21 March – 28 March 2017 | issue 187
On 23 March UNRWA facilitated by the office of the Swiss Development Cooperation in Jerusalem organised a cartoon drawing workshop at Al-Khrijat, a community-based organisation in Gaza City, for young and aspiring female artists. The workshop was led by Thierry Barrigue, Nicolas Sjöstedt and Pierre-Olivier Comment, three professional cartoonists from Switzerland.
Young artists in Gaza suffer from the limitations and restrictions imposed by the blockade. They face difficulties exchanging experiences with peers, traveling abroad for training or studies or because of their families’ concern that it is difficult to earn an income through art while the socio-economic situation is already very dire in Gaza. Yet art is an important medium to express feelings, dreams and fears. The workshop provided aspiring Gaza artists with an opportunity to learn from accomplished professionals. In turn learning about the experiences and motivations of their Gaza counterparts was a source of inspiration for the visitors.
“We are used to hearing about Palestine refugees on television, but today we meet them personally, and when we will go back to our country, we will talk to people about how you live, about your suffering, but also about your dreams and hopes,” said Thierry Barrigue, one of the Swiss cartoonists, to the Palestine refugees they met during their visit.
The workshop took place at Al-Khrijat community-based organisation and involved 20 young women from all areas of the Gaza Strip. They had previously participated in a comic drawing training organized by the UNRWA Gaza Communications Department in cooperation with Community-Based Organisations in Gaza city. The one-month training took place in February and focused on topics such as early marriage and gender-based violence. Comic drawing is a form of story-telling, through which UNRWA attempts to empower and provide participants (directly affected or others) with a platform and a voice to advocate for change and support inside their community and beyond.

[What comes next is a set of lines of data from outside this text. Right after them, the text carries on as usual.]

Lemma form_drop_last p w s c :
  form p w (s ++ [c]) = true → (c =?b underscore) = true → flag w s = true.
Proof. rewrite form_snoc. intros H Hc. rewrite Hc in H. by bool_prop. Qed.

Lemma lower_snake_write_snoc text s c :
  snake_loop None text [] = s ++ [c] →
  lower_snake_write text = if c =?b underscore then s else s ++ [c].
Proof.
  intros E. unfold lower_snake_write. rewrite E, last_snoc.
  case_if; [|done]. rewrite length_app. simpl.
  replace (length s + 1 - 1)%nat with (length s) by lia. by rewrite take_app_length.
Qed.

Lemma lower_snake_name text : snake_name (lower_snake text) = true.
Proof.
  unfold lower_snake, snake_name.
  pose proof (snake_loop_form None text [] eq_refl) as Hf.
  destruct (snake_loop None text []) as [|c s _] eqn:E using rev_ind.
  { unfold lower_snake_write. by rewrite E. }
  rewrite (lower_snake_write_snoc _ _ _ E).
  destruct (c =?b underscore) eqn:Ec.
  - rewrite form_snoc, Ec in Hf. apply andb_true_iff in Hf as [-> Hf].
    rewrite flag_false in Hf. by rewrite Hf, orb_true_r.
  - rewrite Hf. unfold in_word. by rewrite last_snoc, Ec, orb_true_r.
Qed.

Lemma snake_loop_id prev text out :
  form snake_byte (in_word out) text = true → snake_loop prev text out = out ++ text.
Proof.
  revert prev out. induction text as [|c rest IH]; intros prev out Hf; [by rewrite app_nil_r|].
  cbn [snake_loop form] in *. destruct (c =?b underscore) eqn:Ec.
  - apply byte_eqb_spec in Ec as ->. change (is_upper underscore) with false.
    change (is_lower underscore || is_digit underscore || is_non_ascii underscore) with false.
    cbv iota. apply andb_true_iff in Hf as [-> Hf]. rewrite IH, <- app_assoc; [done|].
    by rewrite <- flag_false, flag_snoc.
  - apply andb_true_iff in Hf as [Hc Hf]. destruct (snake_byte_word c Hc) as [_ ->].
    unfold snake_byte in Hc. rewrite Hc, IH, <- app_assoc; [done|].
    by rewrite <- flag_false, flag_snoc, Ec.
Qed.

“The inspiration for my drawing came from my live. I like to draw but my family prevented me from studying art in the university because they think that it is hard to find a job in the field of art in Gaza. So I drew how I felt about this. There are many sensitive topics which we cannot talk about, such as early marriage or gender-based violence. It is therefore easier to draw about it”, said 19-year-old Sarah Al-Ramlawi during the meeting with the Swiss cartoonists.

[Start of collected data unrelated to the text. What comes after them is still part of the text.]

(* ===== verification/Ring.v ===== *)
(** The ring of unread bytes of a stream: src/async/io/ring_buffer.h and
    ring_buffer.cpp.

    The ring is refined to the queue of its unread bytes, [contents].  The
    room [writable] lends is filled by libuv at any later time, other bytes
    being consumed meanwhile: [lent_at] is what stays true of it until then.
    The asserts of the source are the hypotheses of the lemmas. *)

From Stdlib Require Import Strings.Byte ZArith Lia Bool.
From stdpp Require Import prelude strings.
From S2P Require Import Prelude.

(** ** The ring *)

Definition capacity : nat := 64 * 1024.

Record ring_buffer := mkRing {
  data : bytes;
  head : nat;
  size : nat;
}.

Definition new_ring : ring_buffer := mkRing [] 0 0.

Definition empty (r : ring_buffer) : bool := (size r =? 0)%nat.
Definition full (r : ring_buffer) : bool := (size r =? capacity)%nat.

Definition readable (r : ring_buffer) : bytes :=
  substr (data r) (head r) (min (size r) (capacity - head r)).

Definition consume (r : ring_buffer) (n : nat) : ring_buffer :=
  mkRing (data r) ((head r + n) mod capacity) (size r - n).

(** The room as its offset and its size in [data]. *)
Definition writable (r : ring_buffer) : (nat * nat) * ring_buffer :=
  let data' := match data r with [] => replicate capacity x00 | _ => data r end in
  let head' := if empty r then 0 else head r in
  let tail := (head' + size r) mod capacity in
  ((tail, if (tail <? head')%nat then head' - tail else capacity - tail),
   mkRing data' head' (size r)).

(** libuv writes what it read at the front of the room it was lent. *)
Definition fill_room (r : ring_buffer) (at_ : nat) (chunk : bytes) : ring_buffer :=
  mkRing (list_inserts at_ chunk (data r)) (head r) (size r).

Definition commit (r : ring_buffer) (n : nat) : ring_buffer :=
  mkRing (data r) (head r) (size r + n).

(** ** The queue it stands for *)

Definition slot_of (r : ring_buffer) (i : nat) : nat := (head r + i) mod capacity.

Definition contents (r : ring_buffer) : bytes :=
  (λ i, data r !!! slot_of r i) <$> seq 0 (size r).

Definition ring_wf (r : ring_buffer) : Prop :=
  (head r < capacity)%nat ∧ (size r ≤ capacity)%nat ∧
  (length (data r) = capacity ∨ (data r = [] ∧ size r = 0%nat ∧ head r = 0%nat)).

(** The room [len] bytes from [at_] on follows the unread bytes and is free. *)
Definition lent_at (r : ring_buffer) (at_ len : nat) : Prop :=
  length (data r) = capacity ∧ at_ = slot_of r (size r) ∧
  (size r + len ≤ capacity)%nat ∧ (at_ + len ≤ capacity)%nat.

Lemma capacity_pos : (0 < capacity)%nat.
Proof. unfold capacity. lia. Qed.

#[global] Opaque capacity.

Lemma mod_wrap a : (a < 2 * capacity)%nat →
  a mod capacity = (if (a <? capacity)%nat then a else a - capacity)%nat.
Proof.
  intros Ha. pose proof capacity_pos. case_if; bool_prop.
  - by apply Nat.mod_small.
  - rewrite <- (Nat.mod_small (a - capacity) capacity) by lia.
    rewrite <- (Nat.Div0.mod_add (a - capacity) 1). f_equal. lia.
Qed.

Lemma length_contents r : length (contents r) = size r.
Proof. unfold contents. by rewrite length_fmap, length_seq. Qed.

Lemma lookup_contents r i :
  (i < size r)%nat → contents r !! i = Some (data r !!! slot_of r i).
Proof.
  intros Hi. unfold contents. rewrite list_lookup_fmap, lookup_seq_lt by done. done.
Qed.

(** ** The operations on the queue *)

Lemma new_ring_ok : ring_wf new_ring ∧ contents new_ring = [].
Proof. split; [|done]. pose proof capacity_pos. split_and!; simpl; try lia. by right. Qed.

Lemma consume_ok r n :
  ring_wf r → (n ≤ size r)%nat →
  ring_wf (consume r n) ∧ contents (consume r n) = drop n (contents r).
Proof.
  intros (H1 & H2 & H3) Hn. pose proof capacity_pos. split.
  - split_and!; simpl; [apply Nat.mod_upper_bound; lia|lia|].
    destruct H3 as [H3|(H3 & H4 & H5)]; [by left|]. right. split; [done|]. split; [lia|].
    rewrite H5. replace n with 0%nat by lia. apply Nat.mod_small. lia.
  - apply list_eq. intros i. rewrite lookup_drop.
    destruct (decide (i < size r - n)%nat).
    + rewrite !lookup_contents by (simpl; lia). f_equal. f_equal. unfold slot_of. simpl.
      rewrite Nat.Div0.add_mod_idemp_l. f_equal. lia.
    + by rewrite !lookup_ge_None_2 by (rewrite length_contents; simpl; lia).
Qed.

(** What a reader is shown is the front of the queue, and not nothing unless
    the queue is empty. *)
Lemma readable_prefix r :
  ring_wf r →
  readable r = take (min (size r) (capacity - head r)) (contents r) ∧
  (readable r = [] ↔ contents r = []).
Proof.
  intros (H1 & H2 & H3). pose proof capacity_pos.
  assert (E : readable r = take (min (size r) (capacity - head r)) (contents r)).
  { unfold readable, substr. apply list_eq. intros i.
    destruct (decide (i < min (size r) (capacity - head r))%nat) as [Hi|Hi].
    - rewrite !lookup_take_lt, lookup_drop, lookup_contents by lia.
      destruct H3 as [H3|(H3 & H4 & H5)]; [|lia].
      unfold slot_of. rewrite Nat.mod_small by lia. apply list_lookup_lookup_total_lt. lia.
    - by rewrite !lookup_take_ge by lia. }
  split; [done|]. rewrite E. split.
  - intros H0. apply (f_equal length) in H0. rewrite length_take, length_contents in H0.
    simpl in H0. apply length_zero_iff_nil. rewrite length_contents. lia.
  - intros ->. apply take_nil.
Qed.

(** Lending room changes nothing unread, and there is some while the ring is
    not full. *)
Lemma writable_ok r at_ len r' :
  ring_wf r → (size r < capacity)%nat → writable r = ((at_, len), r') →
  ring_wf r' ∧ contents r' = contents r ∧ lent_at r' at_ len ∧ (0 < len)%nat.
Proof.
  intros (H1 & H2 & H3) Hs E. pose proof capacity_pos. unfold writable in E.
  set (data' := match data r with [] => replicate capacity x00 | _ => data r end) in *.
  assert (Hd : length data' = capacity).
  { subst data'. destruct H3 as [H3|(H3 & _)]; [|rewrite H3; apply length_replicate].
    destruct (data r); [simpl in H3; lia|done]. }
  set (head' := if empty r then 0 else head r) in *.
  assert (Hh : (head' < capacity)%nat) by (subst head'; case_if; lia).
  assert (Ht := Nat.mod_upper_bound (head' + size r) capacity ltac:(lia)).
  injection E as <- <- <-. unfold ring_wf, lent_at. split_and!; simpl; try done; try by left.
  - apply list_eq. intros i. destruct (decide (i < size r)%nat).
    + rewrite !lookup_contents by done. unfold slot_of. simpl.
      assert (Hne : empty r = false) by (apply Nat.eqb_neq; lia).
      destruct H3 as [H3|(_ & H4 & _)]; [|lia]. subst data' head'. rewrite Hne.
      destruct (data r); [simpl in H3; lia|reflexivity].
    + by rewrite !lookup_ge_None_2 by (rewrite length_contents; simpl; lia).
  - rewrite mod_wrap by lia. repeat case_if; bool_prop; lia.
  - case_if; bool_prop; lia.
  - rewrite mod_wrap in * by lia. repeat case_if; bool_prop; lia.
Qed.

(** The room stays where it is while the reader consumes. *)
Lemma lent_consume r at_ len n :
  (n ≤ size r)%nat → lent_at r at_ len → lent_at (consume r n) at_ len.
Proof.
  intros Hn (H1 & H2 & H3 & H4). pose proof capacity_pos. split_and!; simpl; try done; try lia.
  rewrite H2. unfold slot_of. simpl. rewrite Nat.Div0.add_mod_idemp_l. f_equal. lia.
Qed.

(** What is read into the room joins the queue. *)
Lemma fill_commit_ok r at_ len chunk :
  ring_wf r → lent_at r at_ len → (length chunk ≤ len)%nat →
  ring_wf (commit (fill_room r at_ chunk) (length chunk)) ∧
  contents (commit (fill_room r at_ chunk) (length chunk)) = contents r ++ chunk.
Proof.
  intros (H1 & H2 & _) (L1 & L2 & L3 & L4) Hc. pose proof capacity_pos.
  set (r' := commit (fill_room r at_ chunk) (length chunk)).
  split; [split_and!; simpl; [done|lia|left; by rewrite length_inserts]|].
  apply list_eq. intros i. destruct (decide (i < size r + length chunk)%nat) as [Hi|Hi].
  2: { by rewrite !lookup_ge_None_2 by (rewrite ?length_app, length_contents; simpl; lia). }
  rewrite lookup_contents by (simpl; lia).
  assert (Es : slot_of r' i = slot_of r i) by reflexivity. rewrite Es. simpl data.
  unfold slot_of in *. rewrite mod_wrap in L2 by lia.
  destruct (decide (i < size r)%nat).
  - rewrite lookup_app_l, lookup_contents by (rewrite ?length_contents; lia). f_equal.
    unfold slot_of. rewrite mod_wrap by lia. rewrite !list_lookup_total_alt.
    destruct (decide ((if (head r + i <? capacity)%nat then head r + i
                       else head r + i - capacity) < at_)%nat).
    + by rewrite list_lookup_inserts_lt.
    + rewrite list_lookup_inserts_ge; [done|].
      case_if_in L2; revert n; case_if; intros; bool_prop; lia.
  - rewrite lookup_app_r, length_contents by (rewrite length_contents; lia).
    rewrite mod_wrap by lia. rewrite list_lookup_total_alt.
    assert (Ep : (if (head r + i <? capacity)%nat then head r + i else head r + i - capacity)%nat
                 = (at_ + (i - size r))%nat) by (case_if_in L2; case_if; bool_prop; lia).
    rewrite Ep, list_lookup_inserts by lia.
    replace (at_ + (i - size r) - at_)%nat with (i - size r)%nat by lia.
    destruct (lookup_lt_is_Some_2 chunk (i - size r)) as [c ->]; [lia|done].
Qed.

(** ** Any use of the ring *)

(** Lending room, a read that fills the front of the room last lent, and
    consuming, in any order; [None] is a use the asserts refuse. *)
Inductive ring_op :=
| Lend
| Fill (chunk : bytes)
| Consume (n : nat).

Definition ring_step (st : ring_buffer * option (nat * nat)) (op : ring_op)
    : option (ring_buffer * option (nat * nat)) :=
  let '(r, lent) := st in
  match op with
  | Lend =>
      if full r then None else
      let '(room, r') := writable r in Some (r', Some room)
  | Fill chunk =>
      match lent with
      | None => None
      | Some (at_, len) =>
          if (length chunk <=? len)%nat
          then Some (commit (fill_room r at_ chunk) (length chunk), None)
          else None
      end
  | Consume n => if (n <=? size r)%nat then Some (consume r n, lent) else None
  end.

Definition ring_run (st : ring_buffer * option (nat * nat)) (ops : list ring_op)
    : option (ring_buffer * option (nat * nat)) :=
  foldl (λ st op, st ≫= λ st, ring_step st op) (Some st) ops.

(** The same uses of a queue. *)
Definition queue_step (q : bytes) (op : ring_op) : bytes :=
  match op with
  | Lend => q
  | Fill chunk => q ++ chunk
  | Consume n => drop n q
  end.

Definition ring_inv (st : ring_buffer * option (nat * nat)) : Prop :=
  ring_wf st.1 ∧
  match st.2 with Some (at_, len) => lent_at st.1 at_ len ∧ (0 < len)%nat | None => True end.

Lemma ring_step_ok st op st' :
  ring_inv st → ring_step st op = Some st' →
  ring_inv st' ∧ contents st'.1 = queue_step (contents st.1) op.
Proof.
  destruct st as [r lent]. intros [Hwf Hl] E. cbn [fst snd] in *. destruct op as [|chunk|n]; cbn [ring_step] in E.
  - case_if_in E; [done|]. unfold full in *. bool_prop. destruct (writable r) as [[at_ len] r'] eqn:Ew.
    simplify_eq. pose proof Hwf as (_ & Hs & _).
    destruct (writable_ok r at_ len r' Hwf ltac:(lia) Ew) as (H1 & H2 & H3 & H4).
    unfold ring_inv. cbn [fst snd]. by split_and!.
  - destruct lent as [[at_ len]|]; [|done]. destruct Hl as [Hl Hpos]. case_if_in E; [|done].
    bool_prop. simplify_eq.
    destruct (fill_commit_ok r at_ len chunk Hwf Hl) as [H1 H2]; [done|].
    unfold ring_inv. cbn [fst snd]. by split_and!.
  - case_if_in E; [|done]. bool_prop. simplify_eq.
    destruct (consume_ok r n Hwf) as [H1 H2]; [done|]. split; [|done]. split; [done|].
    simpl. destruct lent as [[at_ len]|]; [|done]. destruct Hl. split; [|done].
    by apply lent_consume.
Qed.

Lemma ring_run_none ops : foldl (λ st op, st ≫= λ st, ring_step st op) None ops = None.
Proof. by induction ops. Qed.

Lemma ring_run_ok ops st st' :
  ring_inv st → ring_run st ops = Some st' →
  ring_inv st' ∧ contents st'.1 = foldl queue_step (contents st.1) ops.
Proof.
  revert st. induction ops as [|op ops IH]; intros st Hi E.
  - unfold ring_run in E. simpl in E. by simplify_eq.
  - unfold ring_run in E. cbn [foldl mbind option_bind] in E. cbn [foldl].
    destruct (ring_step st op) as [st1|] eqn:E1; [|by rewrite ring_run_none in E].
    destruct (ring_step_ok st op st1 Hi E1) as [Hi1 Ec]. rewrite <- Ec. by apply IH.
Qed.

(** C37. The ring is a queue: whatever order room is lent, filled and bytes
    consumed in, with bytes consumed between the lending and the filling of a
    room included, what is unread is the bytes put in less the ones taken
    out, in order; a reader is shown the oldest of them, never none while
    there are some; and a ring that is not full lends room that is free. *)
Theorem ring_refines_queue ops r lent :
  ring_run (new_ring, None) ops = Some (r, lent) →
  let q := foldl queue_step [] ops in
  contents r = q ∧ size r = length q ∧ (length q ≤ capacity)%nat ∧
  readable r = take (length (readable r)) q ∧ (readable r = [] ↔ q = []) ∧
  (full r = false → (0 < (writable r).1.2)%nat).
Proof.
  intros E q. destruct new_ring_ok as [Hw Hc].
  destruct (ring_run_ok ops (new_ring, None) (r, lent)) as [[Hwf _] Eq]; [done..|].
  cbn [fst snd] in *. rewrite Hc in Eq. fold q in Eq.
  destruct (readable_prefix r Hwf) as [H1 H2]. pose proof (length_contents r) as Hlen.
  pose proof Hwf as (_ & Hs & _). rewrite Eq in *.
  split_and!; try done; try lia.
  - rewrite H1, length_take. f_equal. lia.
  - intros Hf. unfold full in Hf. bool_prop. destruct (writable r) as [[at_ len] r'] eqn:Ew.
    by destruct (writable_ok r at_ len r' Hwf ltac:(lia) Ew) as (_ & _ & _ & ?).
Qed.

Lemma ring_refines_queue_witness :
  let ops := [Lend; Fill (lit "abc"); Lend; Consume 2; Fill (lit "de")] in
  match ring_run (new_ring, None) ops with
  | Some (r, _) => contents r = lit "cde"
  | None => False
  end.
Proof.
  intros ops.
  assert (H : match ring_run (new_ring, None) ops with Some _ => true | None => false end = true)
    by (vm_compute; reflexivity).
  destruct (ring_run (new_ring, None) ops) as [[r lent]|] eqn:E; [|discriminate H].
  exact (proj1 (ring_refines_queue ops r lent E)).
Defined.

The lively exchange enabled young female talents in Gaza to discuss the meaning and messages of their art work while exchanging experiences and challenges encountered with experienced cartoonists.
UNRWA is confronted with an increased demand for services resulting from a growth in the number of registered Palestine refugees, the extent of their vulnerability and their deepening poverty. UNRWA is funded almost entirely by voluntary contributions and financial support has been outpaced by the growth in needs. UNRWA encourages all Member States to work collectively to exert all possible efforts to fully fund the Agency’s Programme Budget in 2017. UNRWA emergency programmes and key projects, also operating with large shortfalls, are funded through separate funding portals.

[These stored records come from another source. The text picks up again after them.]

Lemma read_to_end_from_ok fuel out s events :
  stream_ok s → (length (coming s events) < fuel)%nat →
  (λ r, r.1.1) <$> read_to_end_from fuel out s events
    = to_end (out ++ coming s events) (fate s events).
Proof.
  revert out s events. induction fuel as [|fuel IH]; intros out s events Hok Hf; [lia|].
  cbn [read_to_end_from]. pose proof (read_chunk_ok s events Hok) as H.
  destruct (read_chunk s events) as [[[[chunk|e] s'] events']|].
  - destruct H as (Hne & rest & E & Hcons). destruct (Hcons (length chunk) ltac:(done)) as (H1 & H2 & H3).
    rewrite E, drop_app_length in H2. rewrite IH; [|done|].
    + rewrite H2, H3, E. by rewrite app_assoc.
    + rewrite H2. rewrite E, length_app in Hf. destruct chunk; [done|]. simpl in Hf. lia.
  - destruct H as (He & -> & -> & _). unfold to_end. rewrite app_nil_r.
    by destruct (e =? UV_EOF)%Z.
  - destruct H as [-> ->]. done.
Qed.

(** What [read_line] is to return, of a beginning of the line and what is to
    come, and how much of that it takes. *)
Definition line_of (line coming : bytes) (fate : option Z)
    : option (expected (option bytes) Z * nat) :=
  match find_index (λ c, c =?b x0a) coming with
  | Some k => Some (Ok (Some (strip_cr (line ++ take k coming))), k + 1)%nat
  | None =>
      match fate with
      | None => None
      | Some e =>
          Some (if (e =? UV_EOF)%Z
                then Ok (if bool_decide (line ++ coming = []) then None else Some (line ++ coming))
                else Err e, length coming)
      end
  end.

(** A reading that ends as expected, [taken] bytes on. *)
Definition reads_as {A} (r : reading_of A) (s : Self) (events : list uv_event)
    (expect : option (expected A Z * nat)) : Prop :=
  match expect, r with
  | None, None => True
  | Some (v, taken), Some (v', s', events') =>
      v' = v ∧ stream_ok s' ∧ coming s' events' = drop taken (coming s events) ∧
      fate s' events' = fate s events
  | _, _ => False
  end.

Lemma read_line_from_ok fuel line s events :
  stream_ok s → (length (coming s events) < fuel)%nat →
  reads_as (read_line_from fuel line s events) s events
    (line_of line (coming s events) (fate s events)).
Proof.
  revert line s events. induction fuel as [|fuel IH]; intros line s events Hok Hf; [lia|].
  cbn [read_line_from]. pose proof (read_chunk_ok s events Hok) as H.
  destruct (read_chunk s events) as [[[[text|e] s'] events']|].
  - destruct H as (Hne & rest & E & Hcons). unfold line_of. rewrite E, find_index_app.
    destruct (find_index _ text) as [k|] eqn:Ek.
    + pose proof (find_index_bound _ _ _ Ek). destruct (Hcons (k + 1)%nat ltac:(lia)) as (H1 & H2 & H3).
      rewrite take_app_le by lia. done.
    + destruct (Hcons (length text) ltac:(done)) as (H1 & H2 & H3).
      rewrite E, drop_app_length in H2.
      assert (Hfuel : (length (coming (consume_n s' (length text)) events') < fuel)%nat).
      { rewrite H2. rewrite E, length_app in Hf. destruct text; [done|]. simpl in Hf. lia. }
      specialize (IH (line ++ text) _ _ H1 Hfuel). unfold reads_as, line_of in *.
      rewrite H2, H3 in IH. destruct (find_index _ rest) as [k|]; cbn [fmap option_fmap option_map].
      * rewrite take_app_add, (app_assoc line). destruct (read_line_from _ _ _ _) as [[[v s2] ev2]|]; [|done].
        destruct IH as (-> & IH1 & IH2 & IH3). split_and!; try done.
        rewrite IH2, E, <- Nat.add_assoc. by rewrite drop_app_add.
      * rewrite (app_assoc line). destruct (fate s events) as [e|];
          destruct (read_line_from _ _ _ _) as [[[v s2] ev2]|]; try done.
        destruct IH as (-> & IH1 & IH2 & IH3). split_and!; try done.
        rewrite IH2, E, length_app. by rewrite drop_app_add.
  - destruct H as (He & Ec & Ef & (H1 & H2 & H3)). unfold line_of, reads_as. rewrite Ec, Ef.
    cbn [find_index]. rewrite app_nil_r.
    destruct (e =? UV_EOF)%Z; cbn [negb]; [case_bool_decide|]; rewrite H2, H3, Ec; done.
  - destruct H as [Ec Ef]. unfold line_of. by rewrite Ec, Ef.
Qed.

Lemma read_pieces_ok fuel s out events :
  stream_ok s → (size (buffer s) ≤ fuel)%nat →
  let '(out', s') := read_pieces fuel s out in
  out' = out ++ contents (buffer s) ∧ stream_ok s' ∧
  coming s' events = drop (size (buffer s)) (coming s events) ∧ fate s' events = fate s events.
Proof.
  revert s out. induction fuel as [|fuel IH]; intros s out Hok Hf.
  - cbn [read_pieces]. replace (size (buffer s)) with 0%nat by lia.
    assert (E : contents (buffer s) = []) by (apply empty_contents, Nat.eqb_eq; lia).
    by rewrite E, app_nil_r.
  - cbn [read_pieces]. destruct (empty (buffer s)) eqn:Ee.
    + pose proof Ee as Ez. unfold empty in Ez. bool_prop. rewrite Ez.
      apply empty_contents in Ee. by rewrite Ee, app_nil_r.
    + assert (Hc : contents (buffer s) ≠ []) by (rewrite <- empty_contents; congruence).
      destruct (readable_coming s events Hok Hc) as (Hne & Hl & _).
      destruct (consume_n_ok s events _ Hok Hl) as (H1 & H2 & H3).
      set (n := length (readable (buffer s))) in *.
      assert (Hn : (0 < n)%nat) by (subst n; destruct (readable (buffer s)); simpl; [done|lia]).
      specialize (IH (consume_n s n) (out ++ readable (buffer s)) H1 ltac:(simpl; lia)).
      destruct (read_pieces _ _ _) as [out' s']. destruct IH as (-> & I1 & I2 & I3).
      rewrite I2, I3, H2, H3, drop_drop. split_and!; try done; [|f_equal; simpl; lia].
      rewrite <- app_assoc. f_equal. destruct Hok as [Hwf _].
      destruct (consume_ok (buffer s) n Hwf Hl) as [_ Ec]. cbn [consume_n buffer]. rewrite Ec.
      destruct (readable_prefix _ Hwf) as [Er _].
      assert (Et : readable (buffer s) = take n (contents (buffer s))).
      { rewrite Er at 1. subst n. rewrite Er, length_take, length_contents. f_equal. lia. }
      rewrite Et. apply take_drop.
Qed.

(** C36. A line is read whole however its bytes arrive: whatever events came
    before the call and come during it, [read_line] returns what is to come
    up to the next line feed, less a carriage return before it; at the end of
    the stream, what is left, or nothing; or the error that ended the stream.
    It takes the line and nothing after it, and it waits for ever only on a
    stream that neither ends nor brings a line feed. *)
Theorem read_line_correct n s events :
  stream_ok s →
  reads_as (read_line (idle n s events).1 (idle n s events).2) s events
    (line_of [] (coming s events) (fate s events)).
Proof.
  intros Hok. destruct (idle_ok n s events Hok) as (H1 & H2 & H3).
  rewrite <- H2, <- H3. unfold read_line.
  pose proof (read_line_from_ok _ [] _ (idle n s events).2 H1 (Nat.lt_succ_diag_r _)) as H.
  unfold reads_as in *. rewrite H2, H3 in *. exact H.
Qed.

(** A piece of what is to come, or the end when nothing is. *)
Definition reads_piece (r : reading_of bytes) (s : Self) (events : list uv_event)
    (at_end : Z → expected bytes Z) (most : nat) : Prop :=
  match r with
  | Some (v, s', events') =>
      stream_ok s' ∧ fate s' events' = fate s events ∧
      ((∃ out, v = Ok out ∧ out ≠ [] ∧ (length out ≤ most)%nat ∧
          coming s events = out ++ coming s' events') ∨
       (∃ e, v = at_end e ∧ coming s events = [] ∧ fate s events = Some e ∧ e ≠ 0%Z ∧
          coming s' events' = []))
  | None => coming s events = [] ∧ fate s events = None
  end.

Lemma read_some_ok n s events :
  stream_ok s → (0 < n)%nat →
  reads_piece (read_some n s events) s events (λ e, if (e =? UV_EOF)%Z then Ok [] else Err e) n.
Proof.
  intros Hok Hn. unfold read_some. rewrite (proj2 (Nat.eqb_neq _ _)) by lia.
  pose proof (fill_ok s events Hok) as H.
  destruct (fill s events) as [[[err s'] events']|]; [|done].
  destruct H as [(H1 & H2 & H3) [[-> Hc]|(He & Ec & Ef)]].
  - cbn [Z.eqb negb]. destruct (readable_coming s' events' H1 Hc) as (Hne & Hl & rest & E).
    set (count := min n (length (readable (buffer s')))).
    destruct (consume_n_ok s' events' count H1 ltac:(lia)) as (C1 & C2 & C3).
    unfold reads_piece. split; [done|]. split; [congruence|]. left. eexists. split; [done|].
    split; [|split].
    + destruct (readable (buffer s')); [done|]. subst count. destruct n; [lia|]. done.
    + rewrite length_take. lia.
    + rewrite C2, <- H2, E. rewrite drop_app_le by lia. rewrite app_assoc. by rewrite take_drop.
  - rewrite (proj2 (Z.eqb_neq _ _)) by done. cbn [negb].
    destruct (err =? UV_EOF)%Z eqn:E; unfold reads_piece;
      (split; [done|]; split; [done|]; right; exists err; rewrite E, H2; done).
Qed.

Following the 2014 conflict, US$ 257 million has been pledged in support of UNRWA’s emergency shelter programme, for which an estimated US$ 720 million is required. This leaves a current shortfall of US$ 463 million. UNRWA urgently appeals to donors to generously contribute to its emergency shelter programme to provide displaced Palestine refugees in Gaza with rental subsidies or cash assistance to undertake repair works and reconstruction of their damaged homes.
As presented in UNRWA’s occupied Palestinian territory (oPt) Emergency Appeal for 2017, the Agency is seeking US$ 402 million to meet the minimum humanitarian needs of Palestine refugees in the oPt.
The Gaza portion of the Emergency Appeal amounts to US$ 355 million for 2017, to address protracted, large scale humanitarian needs. More information can be found here.
Longstanding restrictions on the movement of people and goods to and from Gaza have undermined the living conditions of 1.9 million Palestinians in Gaza. Israel prevents all access to and from the Gaza Strip by sea and air. Movement of people and goods in and out of Gaza is restricted to three crossings: Rafah crossing, Erez crossing and Kerem Shalom crossing. Rafah crossing is controlled by the Egyptian authorities and technically allows for the movement of a number of authorized travellers, Palestinian medical and humanitarian cases only. Erez crossing is controlled by Israeli authorities and technically allows for the movement of aid workers and limited numbers of authorized travellers, including Palestinian medical and humanitarian cases. Kerem Shalom crossing, also controlled by Israeli authorities, technically allows for the movement of authorized goods only.